═══ Dataset entries ═══

(** [Duration.Seconds] is a float64; truncating it is the integer quotient for
the durations of this code (its rounding can only show beyond days). *)
Definition conflictWithRetryAfter (base : string) (lockedUntil : option Time) (now : Time)
  : IdempotencyError :=
  match lockedUntil with
  | None => AppError base
  | Some l =>
      let sec := Z.quot (Sub l now) Second in
      AppErrorRetryAfter base (if sec <=? 0 then 1 else sec)
  end.

Definition renewal_lease (c : IdempotencyCoordinator) : Duration :=
  if ProcessingTimeout (cfg c) <=? 0 then ProcessingTimeout DefaultIdempotencyConfig
  else ProcessingTimeout (cfg c).

Definition renewal_interval (c : IdempotencyCoordinator) (ttl : Duration) : Duration :=
  let interval := Z.min (Z.quot (renewal_lease c) 3) (Z.quot ttl 3) in
  if interval <? Millisecond then Millisecond else interval.

(** ** The calls of [Execute] *)

(** A lease renewal goroutine: what it needs at every tick. *)
Record Renewal : Type := mkRenewal {
  rn_id : Z;
  rn_fingerprint : string;
  rn_lease : Duration;
  rn_ttl : Duration
}.

Inductive Prog : Type :=
  | Return (r : Outcome)
  | TimeNow (k : Time -> Prog)
  | CallCreate (record : IdempotencyRecord) (k : res (option Z) -> Prog)
  | CallGet (scope keyHash : string) (k : res (option IdempotencyRecord) -> Prog)
  | CallReclaim (id : Z) (fromStatus : string) (now lockedUntil expiresAt : Time)
      (k : res bool -> Prog)
  | CallSucceeded (id status : Z) (body : string) (expiresAt : Time) (k : res unit -> Prog)
  | CallFailed (id : Z) (reason : string) (lockedUntil expiresAt : Time) (k : res unit -> Prog)
  | StartRenewal (rn : Renewal) (k : Prog)
  | StopRenewal (k : Prog)
  | RunExecutor (k : res Data -> Prog).

Definition unavailable : Outcome := Failed (AppError ErrIdempotencyStoreUnavail).
Definition unavailable_cause (e : goerr) : Outcome :=
  Failed (AppErrorCause ErrIdempotencyStoreUnavail e).

Section Execute.
Context (c : IdempotencyCoordinator) (opts : IdempotencyExecuteOptions).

═══

Task statement
Your answer should be a single number: the tally of lines in the entries that include the word "then".

Exercise response
3